Goal of the exercise: The answer should be an exact copy of the lines from the line with "(** The characters" through the last line of the entries, and no other lines.

Provided information:
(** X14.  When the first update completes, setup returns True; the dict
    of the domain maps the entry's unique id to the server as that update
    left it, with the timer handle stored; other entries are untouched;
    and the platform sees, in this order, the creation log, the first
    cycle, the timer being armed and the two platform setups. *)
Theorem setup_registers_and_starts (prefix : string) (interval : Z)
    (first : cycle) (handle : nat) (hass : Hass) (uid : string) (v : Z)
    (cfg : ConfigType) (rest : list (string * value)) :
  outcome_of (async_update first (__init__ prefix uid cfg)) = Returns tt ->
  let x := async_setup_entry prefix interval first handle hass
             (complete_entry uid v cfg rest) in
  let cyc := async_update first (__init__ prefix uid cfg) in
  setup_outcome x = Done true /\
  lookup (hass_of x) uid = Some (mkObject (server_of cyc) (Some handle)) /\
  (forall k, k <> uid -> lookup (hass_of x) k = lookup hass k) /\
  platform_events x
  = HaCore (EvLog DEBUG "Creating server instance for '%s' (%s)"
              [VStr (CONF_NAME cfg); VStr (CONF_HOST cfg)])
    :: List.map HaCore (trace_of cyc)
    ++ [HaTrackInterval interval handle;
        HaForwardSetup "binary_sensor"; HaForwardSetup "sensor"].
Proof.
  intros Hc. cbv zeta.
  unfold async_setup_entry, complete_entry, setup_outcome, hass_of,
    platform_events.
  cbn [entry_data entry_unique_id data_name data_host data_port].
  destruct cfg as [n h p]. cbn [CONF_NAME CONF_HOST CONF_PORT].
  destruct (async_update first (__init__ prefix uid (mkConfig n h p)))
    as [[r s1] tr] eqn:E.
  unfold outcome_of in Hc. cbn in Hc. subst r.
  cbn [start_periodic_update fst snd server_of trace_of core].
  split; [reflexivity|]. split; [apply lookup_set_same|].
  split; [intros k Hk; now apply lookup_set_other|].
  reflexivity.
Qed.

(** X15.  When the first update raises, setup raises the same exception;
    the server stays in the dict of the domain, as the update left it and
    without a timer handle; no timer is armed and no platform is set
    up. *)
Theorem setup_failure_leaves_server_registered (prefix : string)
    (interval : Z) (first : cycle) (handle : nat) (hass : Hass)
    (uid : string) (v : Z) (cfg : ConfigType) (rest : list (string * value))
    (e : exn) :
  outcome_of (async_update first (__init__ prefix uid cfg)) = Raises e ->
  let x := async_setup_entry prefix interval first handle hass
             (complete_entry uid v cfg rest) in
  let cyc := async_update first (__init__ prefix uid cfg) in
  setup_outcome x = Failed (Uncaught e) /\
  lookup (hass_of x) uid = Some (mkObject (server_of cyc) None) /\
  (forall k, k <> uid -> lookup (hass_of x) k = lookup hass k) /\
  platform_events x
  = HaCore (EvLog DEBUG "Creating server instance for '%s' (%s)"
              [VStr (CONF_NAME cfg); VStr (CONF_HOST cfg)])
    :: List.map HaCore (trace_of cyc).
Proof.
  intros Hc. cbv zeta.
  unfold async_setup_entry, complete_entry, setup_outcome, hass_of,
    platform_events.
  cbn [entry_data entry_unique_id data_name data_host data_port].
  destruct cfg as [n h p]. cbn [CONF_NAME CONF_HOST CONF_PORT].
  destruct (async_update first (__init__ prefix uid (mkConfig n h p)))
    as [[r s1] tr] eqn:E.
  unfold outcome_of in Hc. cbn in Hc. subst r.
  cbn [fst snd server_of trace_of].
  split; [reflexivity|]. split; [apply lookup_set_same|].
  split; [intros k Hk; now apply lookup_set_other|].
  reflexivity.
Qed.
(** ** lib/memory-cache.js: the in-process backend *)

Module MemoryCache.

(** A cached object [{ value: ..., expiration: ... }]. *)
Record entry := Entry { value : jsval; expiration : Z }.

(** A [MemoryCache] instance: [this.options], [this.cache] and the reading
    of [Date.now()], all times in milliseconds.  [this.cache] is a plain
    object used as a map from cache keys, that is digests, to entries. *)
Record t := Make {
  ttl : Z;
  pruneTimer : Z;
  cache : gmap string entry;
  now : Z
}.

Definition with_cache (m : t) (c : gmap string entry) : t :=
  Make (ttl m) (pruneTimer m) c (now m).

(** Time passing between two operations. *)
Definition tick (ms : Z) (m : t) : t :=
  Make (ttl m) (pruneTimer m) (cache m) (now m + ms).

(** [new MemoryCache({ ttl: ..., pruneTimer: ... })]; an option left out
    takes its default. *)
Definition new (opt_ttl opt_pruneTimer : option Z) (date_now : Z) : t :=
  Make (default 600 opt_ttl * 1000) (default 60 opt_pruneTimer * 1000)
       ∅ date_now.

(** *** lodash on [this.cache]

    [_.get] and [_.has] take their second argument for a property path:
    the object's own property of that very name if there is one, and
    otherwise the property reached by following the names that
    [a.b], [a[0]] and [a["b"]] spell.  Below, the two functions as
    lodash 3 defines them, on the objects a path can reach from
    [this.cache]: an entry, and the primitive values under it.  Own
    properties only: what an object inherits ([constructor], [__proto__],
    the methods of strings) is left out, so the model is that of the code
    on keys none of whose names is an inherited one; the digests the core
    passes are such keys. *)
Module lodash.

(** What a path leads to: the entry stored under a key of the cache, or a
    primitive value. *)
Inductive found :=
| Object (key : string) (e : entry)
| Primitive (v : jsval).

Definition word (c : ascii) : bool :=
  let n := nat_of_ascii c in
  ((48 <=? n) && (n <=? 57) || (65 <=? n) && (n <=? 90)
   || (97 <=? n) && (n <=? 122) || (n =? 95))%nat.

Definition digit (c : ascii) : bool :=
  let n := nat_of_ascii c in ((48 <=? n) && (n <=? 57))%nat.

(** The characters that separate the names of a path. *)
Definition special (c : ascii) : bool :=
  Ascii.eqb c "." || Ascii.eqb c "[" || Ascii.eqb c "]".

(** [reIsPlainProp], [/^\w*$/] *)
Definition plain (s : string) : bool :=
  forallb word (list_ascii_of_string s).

Answer for the task:
(** The characters that separate the names of a path. *)
Definition special (c : ascii) : bool :=
  Ascii.eqb c "." || Ascii.eqb c "[" || Ascii.eqb c "]".

(** [reIsPlainProp], [/^\w*$/] *)
Definition plain (s : string) : bool :=
  forallb word (list_ascii_of_string s).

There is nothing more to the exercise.